Once across the bridge, we picnicked by the old water mill that can be seen in a Monet painting and has become a symbol of the town.IMG_0970
The rest of the ride went smoothly, travelling on the pedestrian/cyclist trail passing behind farms and residential areas.20150530_134922
My friends and I had hoped that going in the late afternoons would mean less people, however when we reached Monet’s home in Giverny there was still a long line winding up along the side of the home. Luckily for us though, the tickets bought from the tourism office allowed us to enter through the (nearly vacant) group entrance on the side, score!
And finally, Monet’s residence. It was such as treat to view the place where he lived for 34 years, transforming land into a garden which in itself is a work of art; inspiring many of his masterpieces.
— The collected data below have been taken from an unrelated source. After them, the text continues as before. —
Lemma deliver_ok t s :
  ticks_ok s ->
  ticks_ok (deliver t s) /\
  crashed (deliver t s) = crashed s /\
  lp (deliver t s) = lp s /\
  callbacks (deliver t s) = callbacks s /\
  buf (ticks (st (deliver t s)))
  = match buf (ticks (st s)) with [] => [t] | b => b end.
Proof.
  intros (Hc & Ho & Hl). unfold deliver.
  destruct (sendTime_ok (ticks (st s)) t Hc Ho Hl) as (c' & E & Hc' & Ho' & Hl' & Hb).
  rewrite E. unfold ticks_ok. simpl. auto 10.
Qed.

Lemma Reset_st_ticks next d s : ticks (st (state_of (Reset next d s))) = ticks (st s).
Proof.
  unfold Reset. destruct (d <=? 0); [reflexivity|]. simpl.
  destruct (s_closed (reset (st s))); reflexivity.
Qed.

Lemma Stop_st_ticks s : ticks (st (state_of (Stop s))) = ticks (st s).
Proof.
  unfold Stop, close. destruct (s_closed (stop (st s))); [reflexivity|]. simpl.
  destruct (s_closed (reset (st s))); reflexivity.
Qed.

Lemma New_ticks_ok first d clk s : New first d clk = Ok s -> ticks_ok s.
Proof.
  unfold New. destruct (d <=? 0); [discriminate|].
  pose proof (Reset_st_ticks first d
    (mkState (mkST (make_chan 1) make_sync make_sync 0)
             (mkLoop LSelect None None None true) [] [] [] clk None [])) as E.
  destruct (Reset _ _ _) as [s1|msg s1]; [|discriminate].
  intros H. injection H as <-. unfold ticks_ok. simpl in E. rewrite E. simpl. auto.
Qed.

Lemma with_clock_cases {A} (m : M A) s k :
  (exists msg, with_clock m s k = crash msg s) \/
  (exists a c, m (clock s) = Ok (a, c) /\ with_clock m s k = k a (set_clock c s)).
Proof.
  unfold with_clock. destruct (m (clock s)) as [[a c]|msg]; eauto.
Qed.

Lemma step_ticks_ok a s s' : step a s = Some s' -> ticks_ok s -> ticks_ok s'.
Proof.
  unfold step. destruct (crashed s); [discriminate|].
  intros H Hok. destruct a as [next d| | |c| |i|i|k|].
  - injection H as <-. unfold ticks_ok. rewrite Reset_st_ticks. exact Hok.
  - injection H as <-. unfold ticks_ok. rewrite Stop_st_ticks. exact Hok.
  - unfold step_receive in H. destruct (buf (ticks (st s))) eqn:E; [discriminate|].
    injection H as <-. destruct Hok as (Hc & Ho & Hl). unfold ticks_ok. simpl.
    rewrite E in Hl. simpl in Hl. repeat split; auto; lia.
  - unfold step_select in H.
    repeat case_match; simplify_eq; exact Hok.
  - unfold step_loop in H. destruct (pc (lp s)); simplify_eq.
    + unfold ticks_ok. simpl. rewrite st_stopTickerTimer. exact Hok.
    + match goal with |- ticks_ok (with_clock ?m ?s ?k) =>
        destruct (with_clock_cases m s k) as [[msg ->]|(a & c & _ & ->)] end;
        exact Hok.
    + destruct (deliver_ok t s Hok) as (H1 & _). exact H1.
    + unfold ticks_ok. simpl. rewrite st_stopTickerTimer. exact Hok.
    + destruct (existsb is_parked (callbacks s)); exact Hok.
  - unfold step_callback in H.
    destruct (callbacks s !! i) as [[]|]; simplify_eq; try exact Hok.
    + unfold with_clock. simpl.
      destruct (deliver_ok (wall (clock s) (reads (clock s)))
                  (set_clock (mkClock (wall (clock s)) (S (reads (clock s)))) s) Hok)
        as (H1 & _). exact H1.
    + match goal with |- ticks_ok (with_clock ?m ?s ?k) =>
        destruct (with_clock_cases m s k) as [[msg ->]|(a & c & _ & ->)] end;
        exact Hok.
    + destruct (ticker (lp s)); simplify_eq; exact Hok.
  - unfold step_fire_timer in H. repeat case_match; simplify_eq; exact Hok.
  - unfold step_fire_ticker in H. repeat case_match; simplify_eq; exact Hok.
  - injection H as <-. exact Hok.
Qed.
To be able to walk through his colourful home with the yellow dining room, blue kitchen, and lounge filled with paintings. To marvel at his flower garden which he passionately cultivated  and the water lily pond with the famous Japanese bridges. Though there were many visitors who understandably also wanted to admire this little haven, we made sure to take our time and sit down on the benches to just imagine what it would be like to live there. The end of the visit was in the boutique like most attractions, but my friends and I prolonged it by lounging on the comfy couches and taking turns reading aloud in French from a lovely children’s book learning more about the famous Impressionism artist.
Afterwards in the surrounding area, we explored the poppy field behind the Museum of Impressionism, and even spotted a newly wedded couple in the town.
During the bike ride back, I think I understood what Monet meant when he said, “I’m enjoying the most perfect tranquillity, free from all worries, and in consequence would like to stay this way forever, in a peaceful corner of the countryside like this.”